Aus diesem Grund ist es empfehlenswert, immer die Kennzeichnung zu prüfen und zu wählen Sonnenschutzmittel für Hunde mit einem Mindestschutzfaktor von 30Wenn ein Produkt für Menschen unter bestimmten Umständen verwendet wird, muss es frei von schädlichen Inhaltsstoffen sein. Darüber hinaus sollte die Anwendung auf Stellen konzentriert werden, an denen der Hund es nicht leicht ablecken kann, oder der Hund sollte beaufsichtigt werden, bis das Produkt aufgenommen wurde.
Tipps zum Schutz Ihres Hundes vor der Sonne
Der Schutz der Haut Ihres Hundes geht über Sonnenschutz hinaus. Experten empfehlen tägliche Routinen anpassen Um die Stunden mit der stärksten Sonneneinstrahlung zu vermeiden, sollten Sie frühmorgens oder spät am Tag spazieren gehen. Wichtig ist außerdem:
- Vermeiden Sie heiße Oberflächen wie Asphalt, der die Ballen verbrennen kann. Der Handflächentest (wenn Sie Ihre Handfläche nicht fünf Sekunden lang auf dem Asphalt halten können, ist es zu heiß für den Hund) ist sehr hilfreich.
- Immer anbieten frisches Wasser und SchattenWenn Ihr Hund im Freien gehalten werden muss, sorgen Sie dafür, dass er einen geschützten und belüfteten Bereich hat.
- Verwenden spezielle Kleidung wie UV-Westen oder Hemden und Zubehör wie Mützen oder Brillen in Spezialetuis, insbesondere für sehr empfindliche Rassen, Welpen oder ältere Hunde.
- Hitzschlag vorbeugen, achten Sie auf Warnsignale wie übermäßiges Hecheln, Sabbern, rotes Zahnfleisch oder Koordinationsstörungen und gehen Sie sofort zum Tierarzt, wenn diese Symptome auftreten.

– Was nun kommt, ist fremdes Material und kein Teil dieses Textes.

(** The active child set on a toy is a child that was found. *)
Lemma set_active_child_consistent u child_id parent :
  maintains consistent (set_active_child u child_id parent).
Proof.
  intros s Hc Hp. unfold set_active_child. run_monad.
  destruct (owned_child child_id (Parent.id parent) (pending s)) as [child|] eqn:Hchild;
    run_monad; [|now split].
  destruct (hd_error _) as [toy|]; run_monad; [|now split].
  assert (H : consistent
                (with_toys
                   (update_where (fun t => uuid_eqb (Toy.id t) (Toy.id toy))
                      (Toy.set_active_child_id (Some (Child.id child))))
                   (pending s))).
  { destruct Hp as (K1 & K2 & K3 & K4). split; [|split; [|split]].
    - apply toy_keys_unique_update; [reflexivity | reflexivity | exact K1].
    - exact K2.
    - exact K3.
    - apply active_children_exist_toys; [|exact K4].
      intros t c _ Hset. cbn [Toy.active_child_id Toy.set_active_child_id] in Hset.
      injection Hset as <-.
      apply first_some_in in Hchild. destruct Hchild as [Hin _].
      eapply first_found; [exact Hin | apply uuid_eqb_refl]. }
  now split.
Qed.

(** On a consistent store the active child of a toy exists and has its
    analytics row. *)
Lemma consistent_active_child (st : Store) (toy_uuid : UUID) (toy : Toy.t) (active : UUID) :
  consistent st ->
  toy_by_uuid toy_uuid st = Some toy ->
  Toy.active_child_id toy = Some active ->
  exists child a,
    first (fun c => uuid_eqb (Child.id c) active) (children st) = Some child
    /\ analytics_of (Child.id child) st = Some a.
Proof.
  intros (_ & _ & K3 & K4) Htoy Hset.
  apply first_some_in in Htoy. destruct Htoy as [Hin _].
  destruct (K4 toy active Hin Hset) as [child Hchild].
  pose proof (first_some_in _ _ Hchild) as [Hcin _].
  destruct (K3 child Hcin) as [a Ha]. now exists child, a.
Qed.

Sonnenschutz in besonderen Fällen: Albinohunde und Hunde mit empfindlicher Haut
Albino-Hunde haben ganz besondere BedürfnisseZusätzlich zum täglichen Sonnenschutz raten einige Experten zur Verwendung von Brillen, Hüte und Begrenzung der Sonneneinstrahlung Während der kühlsten Stunden des Tages. Bereiche wie Nase, Ohren und Bauch erfordern besondere Aufmerksamkeit. Regelmäßige tierärztliche Untersuchungen helfen, Hautveränderungen frühzeitig zu erkennen. Cremes speziell für empfindliche Haut sind die beste Wahl. Längerer Aufenthalt am Strand oder in der Sonne wird diesen Hunden generell nicht empfohlen.
Sonnenschutz ist für das Wohlbefinden von Hunden unerlässlich, insbesondere bei heißem Wetter. Die richtige Pflege ist der beste Weg, negativen Auswirkungen vorzubeugen und den Sommer selbstbewusst und sicher zu genießen.